The evolution of adaptations (Waddington)

Endeavour 134-139 (July 1953)
The evolution of adaptations
C. H. WADDINGTON

Current biological belief regards evolution as being primarily the result of the natural selection of random mutations, useful adaptations gradually spreading throughout a race. Professor Waddington regards this as an 'extreme view, and in this article puts forward a hypothesis to explain how acquired characteristics may become hereditarily fixed by a process of genetic assimilation not invoking the generally discredited theory of direct inheritance.

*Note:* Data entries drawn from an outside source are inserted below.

Example uuid_v7_time_ordered_witness :
  str_ltb "00000000-0001-7000-8000-000000000000" "00000000-0100-7000-8000-000000000000" = true.
Proof.
  exact (uuid_v7_time_ordered zero_bytes zero_bytes 1 256
    (bytes_of "00000000-0001-7000-8000-000000000000") (bytes_of "00000000-0100-7000-8000-000000000000")
    (proj1 zero_bytes_ok) (proj2 zero_bytes_ok) (proj1 zero_bytes_ok) (proj2 zero_bytes_ok)
    eq_refl eq_refl eq_refl).
Defined.
End UuidTheorems.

It is abundantly found in the living world that the structure of an animal or plant is very precisely adapted to the functions which it has to perform. The nature of the processes by which this situation has been brought about during evolution provides one of the major problems for biological theory. The hypothesis of the inheritance of acquired characters suggested that in some way or other the effects of functioning become themselves inherited. It has usually been interpreted to mean that the reaction between the organism and its surroundings has, as one of its results, an effect on the germ-plasm such that new hereditary changes occur, of a kind which determines the development in later generations of individuals suited to these particular conditions of life. Although this idea has recently been revived in a rather nebulous form in the Soviet Union, it has been so completely rejected by the rest of the scientific world that it is hardly considered to be worthy of discussion in most of the important recent works on evolution. The reigning modern view is that, in nature, the direction of mutational change is entirely at random, and that adaptation results solely from the natural selection of mutations which happen to give rise to individuals with suitable characteristics. I want to argue that this theory is an extremist one, and that, in essaying to account for adaptation, it neglects to call to its aid the doctrines emerging in other fields of modern biology which can quite properly be combined with the conclusions of genetics in the strict sense. In the discussion which follows, attention will be confined to animals, but there is no reason to doubt that similar arguments could be advanced in the botanical field.

It will be advisable first to glance briefly at the phenomena which are usually referred to under the heading of adaptation, since they are of several different kinds which must be distinguished from one another.